I was asked Saturday morning to take some professional pictures for one of our contractor friends. They offered to hire me, but seriously? No.
I smiled and agreed to the request, wanting to help out these great people. But inside-- turmoil. The fact that it was a professional thing rather than creative took some of the ache away. Yet- I found myself still wondering if I could do it and wondering what it might cost emotionally.

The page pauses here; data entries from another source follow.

(** * The bidirectional quality-comparison engine of [video_batch_compare.py]

    A shallow embedding of the comparison core of [VideoComparator]: the output
    parsers, the progress estimator, the winner decisions, the per-row pipeline
    and the submission loop of the scheduler, with the properties the
    specification states about them; and of the handlers of the interface
    that feed and show a run (the file lists, the progress bars, the score
    labels, the collection of the results), with properties the code shows.

    Conventions of the embedding.
    - A Python [float] is a binary64 number: Rocq's primitive [float], with the
      IEEE operations of the kernel.  [float(token)] and the true division of
      two integers are the correctly rounded quotient of two integers, computed
      with the specification level division of [SpecFloat].
    - A Python [str] is a [string]; its characters are the code points below
      256.  The character classes of [re] ([\s], [\d], [.]) are the Python 3
      classes restricted to that range.
    - Methods that log, report progress, read the stop flag or start a
      subprocess run in the monad [M]: a reader of the environment [env] (the
      stop flag as the successive reads see it, what each subprocess prints,
      the two file lists, the metric selector), a state [state] (queues, trace
      of started subprocesses, trace of flag reads) and Python exceptions.
      State changes made before an exception is raised are kept, as in Python.
    - The model follows one thread at a time (the scheduler thread in
      [run_comparisons], a worker in [compare_row]): the stop flag, which
      another thread sets, is what the environment gives to each read, and the
      queues hold what this thread puts.
    - An f-string is kept as the list of its fragments ([frag]); the rendering
      of numbers as text is not modelled. *)

From Stdlib Require Import Floats ZArith NArith String Ascii List Lia Bool Arith.
From Stdlib Require Import DecimalString DecimalNat Permutation.
Import ListNotations.

Set Warnings "-inexact-float".

(** ** Python values, exceptions and the monad of the methods *)

Inductive exn : Type :=
| ValueError
| IndexError
| OverflowError
| ZeroDivisionError
| OSError
| RuntimeError.

Inductive result (A : Type) : Type :=
| Ok (a : A)
| Raise (e : exn).

Arguments Ok {A} a.
Arguments Raise {A} e.

(** A fragment of an f-string: literal text, an interpolated integer, text,
    float (with the number of decimals of its format), exception or base name
    of a path. *)
Inductive frag : Type :=
| T (s : string)
| I (z : Z)
| F (decimals : nat) (x : float)
| E (e : exn)
| Basename (path : string).

Definition message := list frag.

(** What a subprocess does, as the reading loops see it: the successive results
    of [stderr.readline()] up to the read that finds the stream at its end with
    the process gone (the empty string is a read that found nothing yet), what
    [stderr.read()] still returns after the loop, the captured standard output
    and the exit code. *)
Record process : Type := {
  stderr_reads : list string;
  stderr_rest : string;
  stdout : string;
  returncode : Z
}.

Record env : Type := {
  stop_event : nat -> bool;
  spawn : nat -> list string -> result process;
  left_files : list string;
  right_files : list string;
  current_metric : result string
}.

Record state : Type := {
  flag_reads : list (string * bool);
  log_queue : list (string * message);
  progress_queue : list (string * string * Z);
  spawned : list (list string)
}.

Definition M (A : Type) : Type := env -> state -> result A * state.

Definition ret {A} (a : A) : M A := fun _ s => (Ok a, s).

Definition raise {A} (e : exn) : M A := fun _ s => (Raise e, s).

Definition bind {A B} (c : M A) (k : A -> M B) : M B :=
  fun w s =>
    match c w s with
    | (Ok a, s') => k a w s'
    | (Raise e, s') => (Raise e, s')
    end.

(** [try: body  except Exception as e: handler e] *)
Definition try_except {A} (body : M A) (handler : exn -> M A) : M A :=
  fun w s =>
    match body w s with
    | (Ok a, s') => (Ok a, s')
    | (Raise e, s') => handler e w s'
    end.

Definition lift {A} (r : result A) : M A := fun _ s => (r, s).

Declare Scope py_scope.
Delimit Scope py_scope with py.
Notation "x <- c ;; k" := (bind c (fun x => k))
  (at level 61, c at next level, right associativity) : py_scope.
Notation "c ;; k" := (bind c (fun _ => k))
  (at level 61, right associativity) : py_scope.
Local Open Scope py_scope.

(** [self.stop_event.is_set()], read in the method [site]: the environment
    gives the value this read finds, and the read is recorded. *)
Definition is_set (site : string) : M bool :=
  fun w s =>
    let b := stop_event w (length (flag_reads s)) in
    (Ok b,
     {| flag_reads := flag_reads s ++ [(site, b)]; log_queue := log_queue s;
        progress_queue := progress_queue s; spawned := spawned s |}).

(** [self.log_queue.put((level, text))] *)
Definition log_put (level : string) (text : message) : M unit :=
  fun _ s =>
    (Ok tt,
     {| flag_reads := flag_reads s; log_queue := log_queue s ++ [(level, text)];
        progress_queue := progress_queue s; spawned := spawned s |}).

(** [update_progress]: [self.progress_queue.put((row_id, progress_type, value))] *)
Definition update_progress (row_id progress_type : string) (value : Z) : M unit :=
  fun _ s =>
    (Ok tt,
     {| flag_reads := flag_reads s; log_queue := log_queue s;
        progress_queue := progress_queue s ++ [(row_id, progress_type, value)];
        spawned := spawned s |}).

(** [subprocess.Popen(cmd, ...)] and [subprocess.run(cmd, ...)]: the command is
    recorded, the environment says what the process does or that it could not
    be started. *)
Definition popen (cmd : list string) : M process :=
  fun w s =>
    (spawn w (length (spawned s)) cmd,
     {| flag_reads := flag_reads s; log_queue := log_queue s;
        progress_queue := progress_queue s; spawned := spawned s ++ [cmd] |}).

Definition get_left_files : M (list string) := fun w s => (Ok (left_files w), s).
Definition get_right_files : M (list string) := fun w s => (Ok (right_files w), s).
Definition get_current_metric : M string := fun w s => (current_metric w, s).

(** Values stored in the result dictionaries. *)
Inductive value : Type :=
| Str (s : string)
| Int (z : Z)
| Num (x : float).

(** A [dict] with string keys, in insertion order. *)
Definition dict := list (string * value).

Fixpoint dict_get (d : dict) (key : string) (default : value) : value :=
  match d with
  | [] => default
  | (k, v) :: d' => if String.eqb k key then v else dict_get d' key default
  end.


(** ** Python floats *)

Module PyFloat.

(** The binary64 number nearest to [n / d] (ties to even), infinite when the
    quotient is beyond the range. *)
Definition round_ratio (n d : positive) : spec_float :=
  SFdiv prec emax (S754_finite false n 0) (S754_finite false d 0).

(** [a / b] on two integers: [ZeroDivisionError] on a zero divisor,
    [OverflowError] when the quotient is too large for a float. *)
Definition true_div (a b : Z) : result float :=
  match a, b with
  | _, Z0 => Raise ZeroDivisionError
  | Z0, _ => Ok (if Z.ltb b 0 then PrimFloat.neg_zero else PrimFloat.zero)
  | Zpos n, Zpos d | Zneg n, Zneg d =>
      match round_ratio n d with
      | S754_infinity _ => Raise OverflowError
      | q => Ok (SF2Prim q)
      end
  | Zpos n, Zneg d | Zneg n, Zpos d =>
      match round_ratio n d with
      | S754_infinity _ => Raise OverflowError
      | q => Ok (SF2Prim (SFopp q))
      end
  end.

(** [int(x)] on a float: truncation toward zero. *)
Definition trunc (x : float) : result Z :=
  match Prim2SF x with
  | S754_zero _ => Ok 0%Z
  | S754_finite s m e =>
      let a := match e with
               | Zneg k => Z.shiftr (Zpos m) (Zpos k)
               | _ => Z.shiftl (Zpos m) e
               end in
      Ok (if s then Z.opp a else a)
  | S754_infinity _ => Raise OverflowError
  | S754_nan => Raise ValueError
  end.

(** [x > y], [abs(x - y) < t] as Python evaluates them. *)
Definition gt (x y : float) : bool := PrimFloat.ltb y x.
Definition lt (x y : float) : bool := PrimFloat.ltb x y.
Definition absdiff (x y : float) : float := PrimFloat.abs (PrimFloat.sub x y).

End PyFloat.

(** ** Strings and regular expressions *)

Module Str.

Definition code (c : ascii) : nat := nat_of_ascii c.

(** [c.isspace()], which is also the class [\s] of [re]. *)
Definition isspace (c : ascii) : bool :=
  let n := code c in
  ((9 <=? n) && (n <=? 13)) || ((28 <=? n) && (n <=? 32))
  || (n =? 133) || (n =? 160).

(** An ASCII digit: the class [\d] of [re] below code point 256. *)
Definition isdecimal (c : ascii) : bool :=
  let n := code c in (48 <=? n) && (n <=? 57).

Maybe it's going to be easy. Though, for the analysis of it, the timing was pretty bad. Friday night I seemed to hit a wall. All the busy work of so many birthdays and special occasions, combined with going out of town, combined with all the emotion that seems to fly in out of nowhere and attach itself to all these events....it all added up. Friday night about 10 pm I realized I had gone too far. Too little sleep, too much emotion not processed, too many thoughts in my head. The pain was so intense I wanted to scream or run. Maybe both. The problem was I had a little boy with a birthday and 4 awake boys in my living room. There was no escape. :) Thankfully, I was so exhausted that sleep finally came. But, Saturday morning I was still trying to sort through all that rawness and then came the photography request and I felt my heart squeeze with pain. So weird how it is connected like that. Even weirder (if that's a word)- is that sometimes I think I can almost pick up my camera. Like, I'm so close and my rational self says, "What's the big deal?! Do it!" And then, sometimes within an hour of that blissful lack of pain, those moments of confidence and rest- BOOM. The weight and hurt of so many things tumble back in. It's been catching me at the strangest, most unanticipated times.
A person at church said to me, "Dawn, keep taking those pictures." I was touched by the encouragement but could only respond with, "I can't right now." I think the biggest spiritual lesson for me these days is patience. It applies to every area of my life. And it applies to this photography stuff, and to the pain. I want it to go away. NOW. But, I have to endure it and I need to be patient. I yearn to be more patient in all things. So often, I need to remind myself to say, "Ok, Lord. You have left it here for a good purpose. I trust you."
One day, there will be healing and I don't think this hiatus is permanent. I think it is a season.